Qora trailed off, breathing hard. Gwenna looked over at Talal, wondering if she was losing her mind. The leach just shrugged. He was sitting on a twisted root a pace away, a hand on Jak’s shoulder, steadying the man as he vomited up the last salt water from the swim. It was disgusting, but at least it kept him from talking. The more Qora talked, the more Gwenna wanted to spend a little time drowning her.
“You were about to get killed…,” Gwenna said, trying to keep her voice level, reasonable.
“No!” Qora said, eyes huge and furious. “I had an exit.

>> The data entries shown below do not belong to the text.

(* ===== verification/MessageProperties.v ===== *)
(** * Properties of config messages: encoding, editing, merging

    The correctness theorems about [ConfigMessage], each with an example on concrete messages. *)
From S2P Require Import Prelude OMap BtValue ThirdParty Bencode ConfigData ConfigDataFacts.
From S2P Require Import ConfigParse ConfigParseFacts ConfigMessage MessageFacts MergeFacts.
From S2P Require Import ReplayFacts Instances SyncFacts.
From S2P Require Import DataProperties.

(** ** Example messages: two edits of the same message *)
Definition ex_empty : ConfigMessage :=
  Eval vm_compute in
    match @parse_message bencode toy_hash "d1:#i1e1:&de1:<le1:=dee" None None 5 false with
    | Ok m => m
    | Throw _ => blank_message
    end.

Definition ex_edit (m : ConfigMessage) (d : dict) : ConfigMessage :=
  match (m1 ← @increment bencode toy_hash m;
         let! (s, _) := @serialize bencode (edited m1 d) true in
         @parse_message bencode toy_hash s None None 5 false) with
  | Ok m => m
  | Throw _ => blank_message
  end.

Definition ex_m0 : ConfigMessage := Eval vm_compute in ex_edit ex_empty ex_old.
Definition ex_a : ConfigMessage := Eval vm_compute in ex_edit ex_m0 ex_new.
Definition ex_b : ConfigMessage := Eval vm_compute in ex_edit ex_m0 ex_other.

Definition ex_merged : ConfigMessage :=
  Eval vm_compute in
    match @merge_configs bencode toy_hash [ex_a; ex_b] None None 5 with
    | Ok m => m
    | Throw _ => blank_message
    end.

Section MessageProperties.
Context `{Oxenc} `{Blake2b}.

(** C9: a message survives its encoding.  A well-formed message with pruned data serializes (with
    whatever diff it carries), and parsing the output (whatever bytes follow it) gives back its
    data, seqno, unknown keys and diff, the lagged diffs that are inside the window, and the
    signature, which the verifier has accepted; its hash is the hash of the bytes. *)
Theorem message_roundtrip m df enable vf sg trust junk :
  wf_message m -> pruned_dict (data_ m) -> valid_diff df ->
  (forall body, from_option (fun s => size_of s = 64) True (written_sig m body enable)) ->
  (forall body, sig_accepted vf body (written_sig m body enable)) ->
  exists out body, serialize_impl m df enable = Ok out /\ message_pairs m df = Ok body /\
    parse_message (out ++ junk) vf sg (lag m) trust =
      Ok {| data_ := data_ m; diff_ := df;
            lagged_diffs_ := window (seqno m) (lag m) (lagged_diffs_ m); unknown_ := unknown_ m;
            seqno_hash_ := (seqno m, hash_msg (out ++ junk));
            verified_signature_ := kept_sig vf trust (written_sig m body enable);
            unmerged_ := None; verifier := vf; signer := sg; lag := lag m; orig_data_ := None |}.
Proof. apply serialize_parse. Qed.

(** C10: the edit cycle.  Incrementing a received message, changing its data and serializing it
    produces a message that others parse as: the new data (pruned), seqno one higher, the diff
    between the old and the new data (which, applied to the old data, gives the new), the old
    message's own diff moved to the lagged diffs, and the unknown keys preserved. *)
Theorem edit_and_send m d vf sg :
  wf_message m -> parsed_ok (lag m) m -> in_int64 (seqno m + 1) = true ->
  in_int64 (seqno m + 1 - lag m) = true -> size_of (seqno_hash_ m).2 = HASH_SIZE -> wf_dict d ->
  sign_ok (signer m) ->
  (forall body sig, match vf with
    | None => True
    | Some v => exists sign, signer m = Some sign /\ (sig = sign body -> v body sig = true) end) ->
  exists m1 out m2 df,
    increment m = Ok m1 /\ serialize (edited m1 d) true = Ok (out, m2) /\
    let new_ := (prune_dict d).2 in
    diff_rel (data_ m) new_ df /\ apply_diff (data_ m) df new_ = Ok new_ /\
    exists vsig,
    parse_message out vf sg (lag m) false = Ok
      {| data_ := new_; diff_ := df;
         lagged_diffs_ := window (seqno m + 1) (lag m)
                            (lagged_diffs_ m ++ [(seqno_hash_ m, diff_ m)]);
         unknown_ := unknown_ m; seqno_hash_ := (seqno m + 1, hash_msg out);
         verified_signature_ := vsig; unmerged_ := None; verifier := vf; signer := sg;
         lag := lag m; orig_data_ := None |}.
Proof. apply edit_cycle. Qed.

(** C39: a message that parses is sound: its data is well formed and pruned, its lagged diffs are
    sorted and all inside the window below its seqno, its seqno fits 64 bits, and its hash is the
    hash of the given bytes. *)
Theorem parse_message_invariant s vf sg l trust m :
  parse_message s vf sg l trust = Ok m ->
  parsed_ok l m /\ verifier m = vf /\ signer m = sg /\ lag m = l /\ (seqno_hash_ m).2 = hash_msg s.
Proof. apply parse_message_sound. Qed.

(** C11: which messages take part in a merge.  For parsed messages without hash collisions, the
    redundancy marking keeps at least one message, no duplicates, and exactly the messages that
    no other message includes in its history and that are not a whole window behind. *)
Theorem survivors_exact l configs :
  Forall (parsed_ok l) configs -> collision_free configs -> 1 <= l -> configs <> [] ->
  Forall (fun c => in_int64 (seqno c + l) = true) configs ->
  exists marked, mark_redundant l (max_seqno configs) configs 0 configs = Ok marked /\
    good marked <> [] /\ NoDup (seqno_hash_ <$> good marked) /\
    forall c, c ∈ good marked <-> c ∈ configs /\ survives l (max_seqno configs) configs c.
Proof.
  intros Hpo Hcf Hl Hne Hov.
  destruct (proj2 (mark_redundant_total l (max_seqno configs) configs 0 configs) Hov) as [mk Hmk].
  exists mk. destruct (good_elem l _ _ _ Hpo Hcf Hmk). split_and!; [done| |done|done].
  by eapply good_nonempty.
Qed.

(** C3: merging does not depend on the order in which messages arrive: if the bytes of the given
    messages have no hash collision among them, any two orders give the same result (or the same
    failure), up to the reported position of a message that was taken unmerged.  Each message
    parses or is refused with a [config_error] (another exception of the parser would leave the
    merge at the first message that has one), and the error handler ignores the refused ones. *)
Theorem merge_order_independent confs1 confs2 vf sg l :
  confs1 ≡ₚ confs2 -> Forall (skippable vf sg l) confs1 ->
  (forall s s', s ∈ confs1 -> s' ∈ confs1 -> hash_msg s = hash_msg s' -> s = s') -> 1 <= l ->
  erase_index <$> merge_message confs1 vf sg l (fun _ _ => Ok tt) =
  erase_index <$> merge_message confs2 vf sg l (fun _ _ => Ok tt).
Proof. apply merge_message_perm. Qed.

(** C4: merging converges: a message produced by a merge serializes and parses, and merging it
    with the messages it was made from yields that very message, so no further merge message is
    created. *)
Theorem merge_absorbs configs vf sg l m :
  Forall (parsed_ok l) configs -> Forall sound_conf configs -> 1 <= l -> configs <> [] ->
  merge_configs configs vf sg l = Ok m -> unmerged_ m = None ->
  in_int64 (seqno m - l) = true -> in_int64 (seqno m + l) = true ->
  sign_ok sg -> verifies vf m true ->
  exists s m', serialize m true = Ok (s, m) /\ parse_message s vf sg l false = Ok m' /\
    data_ m' = data_ m /\ seqno m' = seqno m /\
    erase_index <$> merge_configs (m' :: configs) vf sg l = Ok (with_unmerged m' (Some O)).
Proof. apply merge_converges. Qed.

(** in a merge the highest (seqno, hash) wins: every position its own diff changed has, in
    the merged data, the value that message gave it. *)
Theorem merge_top_wins l c cs mx vf sg m old :
  Forall (parsed_ok l) (c :: cs) -> Forall replayable (c :: cs) ->
  StronglySorted hash_gt (c :: cs) -> merge_sorted_confs (c :: cs) mx vf sg l = Ok m ->
  wf_dict old -> diff_rel old (data_ c) (diff_ c) ->
  forall ob p, observe_at ob p old <> observe_at ob p (data_ c) ->
    observe_at ob p (data_ m) = observe_at ob p (data_ c).
Proof. apply merge_top_observed. Qed.

(** the merge itself never fails on messages as the library writes them, gives the next
    seqno, and its history contains every merged message and everything in their histories. *)
Theorem merge_keeps_history cs mx vf sg l :
  Forall sound_conf cs -> in_int64 (mx + 1) = true -> in_int64 (mx + 1 - l) = true -> sign_ok sg ->
  exists m, merge_sorted_confs cs mx vf sg l = Ok m /\ seqno m = mx + 1 /\
    wf_lags (lagged_diffs_ m) /\
    forall c, c ∈ cs -> includes m c = true /\
      forall k, is_Some (mfind k (lagged_diffs_ c)) -> is_Some (mfind k (lagged_diffs_ m)).
Proof.
  intros Hf H1 H2 Hs. destruct (merge_sorted_total cs mx vf sg l) as [m Hm]; [|done..|].
  { eapply Forall_impl; [apply Hf|]. apply sound_replayable. }
  exists m. split; [done|]. split; [by apply merge_sorted_inv in Hm as (_ & _ & _ & ? & _)|].
  split; [by eapply merged_lags_wf|]. intros c Hc. eapply merge_sorted_history; [|done..].
  eapply Forall_impl; [apply Hf|]. by intros ? (_ & _ & [? _] & _).
Qed.
End MessageProperties.

(** ** Examples *)

Lemma ex_a_parsed : parsed_ok 5 ex_a.
Proof. constructor; wf_concrete. Qed.
Lemma ex_b_parsed : parsed_ok 5 ex_b.
Proof. constructor; wf_concrete. Qed.
Lemma ex_a_wf : wf_message ex_a.
Proof. constructor; wf_concrete. Qed.
Lemma ex_a_sound : sound_conf ex_a.
Proof. split_and!; wf_concrete. Qed.
Lemma ex_b_sound : sound_conf ex_b.
Proof. split_and!; wf_concrete. Qed.
Lemma ex_parsed : Forall (parsed_ok 5) [ex_a; ex_b].
Proof. apply Forall_cons; split; [apply ex_a_parsed|]. apply Forall_singleton, ex_b_parsed. Qed.

Lemma message_roundtrip_example :
  exists out body, @serialize_impl bencode ex_a ex_diff true = Ok out /\
    message_pairs ex_a ex_diff = Ok body /\
    @parse_message bencode toy_hash (out ++ "junk") None None 5 false =
      Ok {| data_ := data_ ex_a; diff_ := ex_diff;
            lagged_diffs_ := window 3 5 (lagged_diffs_ ex_a); unknown_ := unknown_ ex_a;
            seqno_hash_ := (3, @hash_msg toy_hash (out ++ "junk"));
            verified_signature_ := kept_sig None false (@written_sig bencode ex_a body true);
            unmerged_ := None; verifier := None; signer := None; lag := 5; orig_data_ := None |}.
Proof.
  apply (@message_roundtrip bencode toy_hash ex_a ex_diff true None None false "junk");
    [apply ex_a_wf|wf_concrete|apply ex_diff_valid|done|done].
Defined.

Lemma edit_and_send_example :
  exists m1 out m2 df,
    @increment bencode toy_hash ex_a = Ok m1 /\
    @serialize bencode (edited m1 ex_other) true = Ok (out, m2) /\
    let new_ := (prune_dict ex_other).2 in
    diff_rel (data_ ex_a) new_ df /\ @apply_diff bencode (data_ ex_a) df new_ = Ok new_ /\
    exists vsig,
    @parse_message bencode toy_hash out None None (lag ex_a) false = Ok
      {| data_ := new_; diff_ := df;
         lagged_diffs_ := window (seqno ex_a + 1) (lag ex_a)
                            (lagged_diffs_ ex_a ++ [(seqno_hash_ ex_a, diff_ ex_a)]);
         unknown_ := unknown_ ex_a; seqno_hash_ := (seqno ex_a + 1, @hash_msg toy_hash out);
         verified_signature_ := vsig; unmerged_ := None; verifier := None; signer := None;
         lag := lag ex_a; orig_data_ := None |}.
Proof.
  apply (@edit_and_send bencode toy_hash ex_a ex_other None None);
    [apply ex_a_wf|apply ex_a_parsed|done|done|done|wf_concrete|done|done].
Defined.

Lemma parse_message_invariant_example :
  parsed_ok 5 ex_empty /\ verifier ex_empty = None /\ signer ex_empty = None /\ lag ex_empty = 5 /\
  (seqno_hash_ ex_empty).2 = @hash_msg toy_hash "d1:#i1e1:&de1:<le1:=dee".
Proof.
  apply (@parse_message_invariant bencode toy_hash "d1:#i1e1:&de1:<le1:=dee" None None 5 false ex_empty).
  by vm_compute.
Defined.

Lemma survivors_exact_example :
  let configs := [ex_a; ex_b] in
  exists marked, mark_redundant 5 (max_seqno configs) configs 0 configs = Ok marked /\
    good marked <> [] /\ NoDup (seqno_hash_ <$> good marked) /\
    forall c, c ∈ good marked <-> c ∈ configs /\ survives 5 (max_seqno configs) configs c.
Proof.
  apply (survivors_exact 5 [ex_a; ex_b]); [apply ex_parsed| |done|done|by repeat constructor].
  intros c c' Hc Hc' He. set_unfold. destruct Hc as [->|[->|[]]], Hc' as [->|[->|[]]]; done.
Defined.

(** The example messages as bytes. *)
Definition ex_bytes (m : ConfigMessage) : bytes :=
  match @serialize bencode m true with Ok (s, _) => s | Throw _ => [] end.

Lemma merge_order_independent_example :
  let s1 := ex_bytes ex_a in let s2 := ex_bytes ex_b in
  erase_index <$> @merge_message bencode toy_hash [s1; s2] None None 5 (fun _ _ => Ok tt) =
  erase_index <$> @merge_message bencode toy_hash [s2; s1] None None 5 (fun _ _ => Ok tt).
Proof.
  apply (@merge_order_independent bencode toy_hash [ex_bytes ex_a; ex_bytes ex_b]
           [ex_bytes ex_b; ex_bytes ex_a] None None 5);
    [apply perm_swap|by repeat constructor; vm_compute| |done].
  intros s s' Hs Hs' He. set_unfold.
  destruct Hs as [->|[->|[]]], Hs' as [->|[->|[]]]; done.
Defined.

Lemma merge_absorbs_example :
  exists s m', @serialize bencode ex_merged true = Ok (s, ex_merged) /\
    @parse_message bencode toy_hash s None None 5 false = Ok m' /\
    data_ m' = data_ ex_merged /\ seqno m' = seqno ex_merged /\
    erase_index <$> @merge_configs bencode toy_hash [m'; ex_a; ex_b] None None 5 =
      Ok (with_unmerged m' (Some O)).
Proof.
  apply (@merge_absorbs bencode toy_hash [ex_a; ex_b] None None 5 ex_merged);
    [apply ex_parsed|constructor; [apply ex_a_sound|constructor; [apply ex_b_sound|constructor]]
    |done|done|by vm_compute|done|done|done|done|done].
Defined.

Lemma ex_a_replayable : Forall replayable [ex_a; ex_b].
Proof.
  apply Forall_cons; split; [apply sound_replayable, ex_a_sound|].
  apply Forall_singleton, sound_replayable, ex_b_sound.
Qed.

Lemma merge_top_wins_example :
  observe_at OScalar [bs "a"] (data_ ex_merged) = Some (SInt 2).
Proof.
  etransitivity; [apply (@merge_top_wins bencode toy_hash 5 ex_a [ex_b] 3 None None ex_merged ex_old);
    [apply ex_parsed|apply ex_a_replayable|repeat constructor|by vm_compute|wf_concrete
    |apply ex_diff_rel|by vm_compute]|by vm_compute].
Defined.

Lemma merge_keeps_history_example :
  exists m, @merge_sorted_confs bencode toy_hash [ex_a; ex_b] 3 None None 5 = Ok m /\
    seqno m = 3 + 1 /\ wf_lags (lagged_diffs_ m) /\
    forall c, c ∈ [ex_a; ex_b] -> includes m c = true /\
      forall k, is_Some (mfind k (lagged_diffs_ c)) -> is_Some (mfind k (lagged_diffs_ m)).
Proof.
  apply (@merge_keeps_history bencode toy_hash [ex_a; ex_b] 3 None None 5);
    [constructor; [apply ex_a_sound|constructor; [apply ex_b_sound|constructor]]|done|done|done].
Defined.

You didn’t see how we set it up.”
“And did you see the men moving toward you through the crowd?”
The woman nodded. “I saw both of them.”
Gwenna raised her brows. “Both? There were five.”
“Henk and his gang were still on the dock.”
Gwenna shook her head. “You were looking at the wrong thing.”
“I was looking at the sons of bitches who have been hunting us like dogs for the better part of a year.”
“Like I said,” Gwenna replied. “The wrong thing.”
Jak groaned, then raised his head. “What do you mean?” he asked quietly. The long swim had washed the blood from his face, and Gwenna studied him for a few heartbeats, tumbling his name over and over in her head. Jak. Who in Hull’s name was Jak? The answer eluded her, as it had all night. She turned back to Qora.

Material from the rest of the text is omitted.